How can you or your loved one protect themselves from scams?
Scammers target seniors more than others often times because of their polite and trusting nature. Coupled with the fact that seniors can have a significant amount of savings and are less aware of the risks associated with rapidly evolving technologies. Having knowledge of scammers and how they operate, can give you a strong edge against fraudsters who aim to steal, defraud, attempt to take over your properties or drain your bank account.
Most Common Types of Scams
Medicare and health insurance scams
Scammers may send you or your loved ones a phishing email or call them posing as Medicare representatives or their insurance agents to get their personal details and use such to make bogus Medicare or other health insurance billing on their behalf.
Fake drugs scams
Seniors can fall for scams when searching for cheaper drugs online. In addition, seniors are more vulnerable to purchasing fake “miracle” products that promise to fix cognitive deficiencies and reverse aging.
The organizers or agents of these fraudulent schemes usually promise huge returns on investment within a short period of time and they often paint a picture of extraordinary lifestyle improvements that could result from such ventures.
The ubiquity of the internet makes scamming easier to perpetuate. It can range from deceptive software that can steal your financial details, to pop-ups that claim ransom or that software is needed to unlock the computer. Identity theft and card fraud are also quite common on the internet. such ventures.
Telemarketing and phone scams
Many scams targeting seniors are carried out over the phone. Callers can take advantage of the fact that seniors make more phone-based transactions compared to the general population. They can sell bogus products and services to seniors posing as telemarketers. This particular scam is more common with seniors who may live alone.
Some scammers pretend to be a relative, such as a grandchild, and can extort money from seniors while claiming to be in distress.
Many seniors are living alone due to the death of their partner or divorce, so this can make them particularly vulnerable to various romance scams on the internet. The victims often wire large sums of money over a long time period of time to fictitious significant others who claim to be in dire need.

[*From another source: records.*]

(** The rest of what the file calls and does not define: the translation of
    libunwind's error codes, and the memory behind the fault-tolerant read
    ([None] is an unmapped byte). *)
Class AsyncSupport : Type := {
  plframe_error_from_unwerror : Z -> plframe_error_t;
  mem : Z -> option byte
}.

(** Calls that leave the walker, in the order they are made. *)
Inductive event : Type :=
| EvUnwInitLocal
| EvUnwStep
| EvUnwGetReg (r : unw_regnum_t)
| EvReadAddr (loc : Z)
| EvImageListSetReading (b : bool)
| EvImageListNext
| EvScanStack.

Definition is_image_list_event (e : event) : bool :=
  match e with
  | EvImageListSetReading _ | EvImageListNext => true
  | _ => false
  end.

Definition is_unw_event (e : event) : bool :=
  match e with
  | EvUnwInitLocal | EvUnwStep | EvUnwGetReg _ => true
  | _ => false
  end.

Definition is_read_event (e : event) : bool :=
  match e with
  | EvReadAddr _ => true
  | _ => false
  end.

Definition is_scan_event (e : event) : bool :=
  match e with
  | EvScanStack => true
  | _ => false
  end.

(** ** The cursor *)

Section Cursor.
Context {UP : UnwindProvider}.

(** [plframe_cursor_t]: the fields the source file touches.  [uap] is the
    general-purpose state [cursor->uap->uc_mcontext->__ss] the cursor
    points to, [image_list] the entries of the list it borrows. *)
Record plframe_cursor_t : Type := mk_cursor {
  uap : x86_thread_state64_t;
  nframe : Z;
  fp0 : Z;
  image_list : list plcrash_async_image_t;
  endstack : bool;
  last_unwind_address : Z;
  last_stack_pointer : Z;
  last_valid_frame : Z;
  unwcrsr : unw_cursor_t
}.

Definition set_nframe (c : plframe_cursor_t) (v : Z) : plframe_cursor_t :=
  mk_cursor (uap c) v (fp0 c) (image_list c) (endstack c)
            (last_unwind_address c) (last_stack_pointer c)
            (last_valid_frame c) (unwcrsr c).

Definition set_endstack (c : plframe_cursor_t) (v : bool) : plframe_cursor_t :=
  mk_cursor (uap c) (nframe c) (fp0 c) (image_list c) v
            (last_unwind_address c) (last_stack_pointer c)
            (last_valid_frame c) (unwcrsr c).

Definition set_last_unwind_address (c : plframe_cursor_t) (v : Z)
  : plframe_cursor_t :=
  mk_cursor (uap c) (nframe c) (fp0 c) (image_list c) (endstack c)
            v (last_stack_pointer c) (last_valid_frame c) (unwcrsr c).

Definition set_last_stack_pointer (c : plframe_cursor_t) (v : Z)
  : plframe_cursor_t :=
  mk_cursor (uap c) (nframe c) (fp0 c) (image_list c) (endstack c)
            (last_unwind_address c) v (last_valid_frame c) (unwcrsr c).

Definition set_last_valid_frame (c : plframe_cursor_t) (v : Z)
  : plframe_cursor_t :=
  mk_cursor (uap c) (nframe c) (fp0 c) (image_list c) (endstack c)
            (last_unwind_address c) (last_stack_pointer c) v (unwcrsr c).

Definition set_unwcrsr (c : plframe_cursor_t) (v : unw_cursor_t)
  : plframe_cursor_t :=
  mk_cursor (uap c) (nframe c) (fp0 c) (image_list c) (endstack c)
            (last_unwind_address c) (last_stack_pointer c)
            (last_valid_frame c) v.
(** ** The values of the outbound headers and parameters *)

Lemma strings_append_lookup (m : StringsMap) (key value k : string) :
  default [] (strings_append m key value !! k)
  = (default [] (m !! k) ++ if bool_decide (key = k) then [value] else [])%list.
Proof.
  unfold strings_append. case_bool_decide as Hk.
  - subst k. by rewrite lookup_insert_eq.
  - by rewrite lookup_insert_ne, app_nil_r.
Qed.

Lemma fold_append_values (key_of value_of : Line → string) (l : Lines)
    (m : StringsMap) (k : string) :
  default [] (foldl (λ m x, strings_append m (key_of x) (value_of x)) m l !! k)
  = (default [] (m !! k) ++ values_for key_of value_of k l)%list.
Proof.
  unfold values_for. revert m. induction l as [|x l IH]; intros m.
  - by rewrite app_nil_r.
  - cbn [foldl List.filter]. rewrite IH, strings_append_lookup.
    case_bool_decide; cbn [map]; by rewrite <- app_assoc.
Qed.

Some scammers attend funerals and target the deceased grieving partner. They often claim that they are being owed certain sums by the deceased which they force the widow to pay through blackmail or intimidation.
In this scam, seniors are asked to pay a certain amount of money to unlock their winnings, usually in a game they didn’t participate in the first place.
Theft and unpaid debt
Relatives and those with a strong relationship with seniors, such as caregivers, can end up scamming them by borrowing money they never intend to pay back, and stealing when an opportunity presents itself. This is why working with a trustworthy homecare agency is essential to seniors’ safety.
Top 5 indicators of a Scam
Request for personal details: Many scams involve getting a senior’s personal and financial details through phone calls or emails. Do not reveal this information unless you know it is from a trusted source.
Payment urgency: Scammers usually place immense pressure on their target. If a marketer or professional is placing you under immense time pressure to pay up or lose an opportunity, chances are that the transaction is a potential scam.
Uncontested winnings: This is quite easy to detect. If you never entered a lottery, then any reported winning messages or calls are fake.
Behavioral changes on making new friends: If your loved one suddenly started behaving strangely and keeping secrets after befriending a stranger, chances are that they are being scammed.
Unpaid bills: If the bills of a senior with an adequate source of income are piling up; they may be a victim of financial fraud which is diverting their payments elsewhere.
How Seniors Can Avoid Being Scammed
Now that you understand the top scams targeted at seniors and the red flags, how can you or your loved ones be protected?
Never give out your personal details: Ignore and block any call or email requesting for personal or financial details such as credit card numbers or social security number. Sign up for the National Do Not Call Registry 1 (888) 382-1222 to avoid these types of calls.
Seek second opinions: Whenever you want to make an unusual financial transaction, you should get a second opinion from your caregiver or relative.
Get involved in your community: Being isolated is a risk factor for being scammed. Whenever possible, you should participate in communal activities and gatherings to be duly informed of fraud schemes on time.
Never buy from unknown marketers: Refuse to buy from unknown people who call your phone to avoid buying worthless products or services. Do not be pressured into making on-the-spot decisions, ask for contact information instead.
Regularly monitor senior’s expense: If you know or are close to a senior, checking their accounts on regular basis can help you spot a scam in progress and stop it.
Do not claim uncontested winnings: If you didn’t participate in a contest, you shouldn’t trust any call or message stating otherwise. Even if you did play the game, messages requesting a “clearance fee” for your winnings are scams.
Financial education: Getting more financial education will put you in a position where you can screen out scam offers.
The FBI, the Federal Trade Commission, the United States Justice Department, and many local law enforcement groups have all made statements about seniors being targeted for scams. Realizing that many seniors have money but little knowledge of technology or current scams, criminals see opportunity. You can help protect seniors by sharing this information with them about common senior-targeting scams.